California's unemployment rate edged up slightly in March even as the state continued adding jobs, the state Employment Development Department reported Friday.
The rate increased a tenth of a percentage point over February, to 4.3 percent, and is back where it was a year ago.
The state's employers added 24,500 nonfarm payroll jobs in March, or more than 3.16 million since the economic expansion began in February 2010.
The 108 consecutive months of employment expansion is nearing the longest employment expansion since World War II, said Michael Bernick, the department's former director and now a fellow at the Milken Institute. The longest post-war boom lasted 113 months before ending in December 1969.
But Sung Won Sohn, chief economist at the SS Economics consulting firm, warned that "aches and pains associated with the aging economic recovery process are beginning to show up."

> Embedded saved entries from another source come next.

(** [s] and [r] are false for NULL pointers. *)
Definition begin (s r require_ready filesystem : bool) : ST card (bvstk_status_t * option bvstk_sd_result_t) :=
  if negb r then st_ret (BVSTK_ERR_MALFORMED, None)
  else
    let r := fresh_result in
    let! driver := service sv_driver in
    let! open := drive (self sd_open) in
    if negb s || negb driver || negb open then st_ret (BVSTK_ERR_NOT_READY, Some r)
    else
      let! status := lock_card 1000 in
      if negb (is_ok status) then st_ret (status, Some (put_status status r))
      else
        let! info := service sv_info in
        if negb (eqb (ci_filesystem_owned info) filesystem) then
          unlock_card ;;
          st_ret (BVSTK_ERR_BUSY, Some (put_stage "filesystem owns card; raw commands disabled" (put_status BVSTK_ERR_BUSY r)))
        else if require_ready && negb (ci_ready info) then
          unlock_card ;;
          st_ret (BVSTK_ERR_NOT_READY, Some r)
        else st_ret (BVSTK_OK, Some r).

Definition finish (r : bvstk_sd_result_t) (status : bvstk_status_t) : ST card (bvstk_status_t * bvstk_sd_result_t) :=
  let r := put_status status r in
  (match status with
   | BVSTK_ERR_IO | BVSTK_ERR_TIMEOUT | BVSTK_ERR_INTERNAL => set_info (put_ready false)
   | _ => st_ret tt
   end) ;;
  set_info (put_last r) ;;
  unlock_card ;;
  st_ret (status, r).

(** The pattern shared by the operations: [begin], and [k] when it succeeds. *)
Definition begun (s r require_ready filesystem : bool)
    (k : bvstk_sd_result_t -> ST card (option (bvstk_status_t * bvstk_sd_result_t)))
    : ST card (option (bvstk_status_t * option bvstk_sd_result_t)) :=
  let! b := begin s r require_ready filesystem in
  match b with
  | (BVSTK_OK, Some r) => let? o := k r in st_ret (Some (fst o, Some (snd o)))
  | (status, r) => st_ret (Some (status, r))
  end.
Definition finished (r : bvstk_sd_result_t) (status : bvstk_status_t) : ST card (option (bvstk_status_t * bvstk_sd_result_t)) :=
  let! o := finish r status in st_ret (Some o).

(** [None] is BVSTK_ERR_RANGE. *)
Definition address (s : bvstk_sd_service_t) (lba : Z) : option Z :=
  if negb (ci_block_addressed (sv_info s)) && (UINT32_MAX / SDM_BLOCK_SIZE <? lba) then None
  else Some (if ci_block_addressed (sv_info s) then lba else u32 (lba * SDM_BLOCK_SIZE)).

Definition prepare_command (fuel : nat) (r : bvstk_sd_result_t) : ST card (option (bvstk_status_t * bvstk_sd_result_t)) :=
  let! s := service id in
  if negb (sv_reinitialize s) || negb (sv_since_init s) then st_ret (Some (BVSTK_OK, r))
  else
    let r := put_reinitializations (u32 (rs_reinitializations r + 1)) r in
    let? o := drive (bvstk_sd_master_initialize fuel true 20000) in
    let r := put_prepare_hardware (default (rs_prepare_hardware r) (snd o)) r in
    if negb (is_ok (fst o)) then st_ret (Some (fst o, r))
    else if negb ((rp_init_reply (rs_prepare_hardware r)).[5] =? ci_ocr (sv_info s)) then
      st_ret (Some (BVSTK_ERR_IO, put_prepare_hardware (with_stage "OCR changed; explicit init required" (rs_prepare_hardware r)) r))
    else
      set_service (with_since_init false) ;;
      st_ret (Some (BVSTK_OK, r)).

(** The last result is what the read buffer holds afterwards. *)
Definition transfer (fuel : nat) (lba : Z) (write_block read_block : option (list Z)) (r : bvstk_sd_result_t)
    : ST card (option (bvstk_status_t * bvstk_sd_result_t * option (list Z))) :=
  let! s := service id in
  let r := put_lba lba r in
  match address s lba with
  | None => st_ret (Some (BVSTK_ERR_RANGE, put_stage "LBA range" r, read_block))
  | Some argument =>
      let? o := prepare_command fuel r in
      let '(status, r) := o in
      if negb (is_ok status) then st_ret (Some (status, r, read_block))
      else
        set_service (with_since_init true) ;;
        let? o := drive (bvstk_sd_master_command fuel true (if bool_decide (is_Some write_block) then 24 else 17) argument
                           write_block read_block COMMAND_TIMEOUT_MS) in
        let '(status, report, block) := o in
        st_ret (Some (status, put_hardware (default (rs_hardware r) report) r, block))
  end.

(** A transfer into [s->received]. *)
Definition transfer_received (fuel : nat) (lba : Z) (r : bvstk_sd_result_t) : ST card (option (bvstk_status_t * bvstk_sd_result_t)) :=
  let! buf := service sv_received in
  let? o := transfer fuel lba None (Some buf) r in
  let '(status, r, block) := o in
  set_service (with_received (default buf block)) ;;
  st_ret (Some (status, r)).

(** [driver] and [mutex] are [false]/[None] for NULL; [open] is the driver's. *)
Definition bvstk_sd_service_attach (s driver open : bool) (mutex : option (bvstk_mutex_t X)) (reinitialize : bool)
    : bvstk_status_t * option bvstk_sd_service_t :=
  match mutex with
  | None => (BVSTK_ERR_MALFORMED, None)
  | Some m =>
      if negb s || negb driver || negb open || negb (bool_decide (is_Some (mtx_lock m))) || negb (bool_decide (is_Some (mtx_unlock m)))
      then (BVSTK_ERR_MALFORMED, None)
      else
        let last := SdResult (with_stage "not initialized" zero_report) zero_report zero_report 0 UINT32_MAX 0 BVSTK_ERR_NOT_READY in
        (BVSTK_OK, Some (SdService true m (CardInfo false false false 0 last) reinitialize false
                           (fill SDM_BLOCK_SIZE 0) (fill SDM_BLOCK_SIZE 0)))
  end.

He primarily blamed labor shortages aggravated by the high cost of housing and doing business in the state.
"The state could be running out of potential new workers," he said in an email. On the upside, lower mortgage rates and an easing of foreign trade tensions could spur continued economic growth.
The construction sector has gained steadily since 2010 and had the largest increase of 9,400 jobs last month, driven by good weather and lower interest rates on housing.
It was one of nine sectors that together added more than 30,000 jobs in March. The others were professional and business services, manufacturing, educational and health services, information, other services, leisure and hospitality, government, and mining and logging.
Manufacturing gained nearly 5,000 jobs and now stands at 1.3 million — "not bad for a sector that has long been declared dead in California," Bernick said in an email.
Two industries reported job losses. Trade, transportation and utilities dropped 5,800 jobs while the financial sector was down slightly.
California's jobless rate remained above the national unemployment rate of 3.8 percent.
About 838,000 Californians remained unemployed, up more than 14,000 over February. Nearly 388,000 people were receiving regular unemployment insurance benefits, down slightly from February. There were nearly 40,000 new claims in March, up slightly.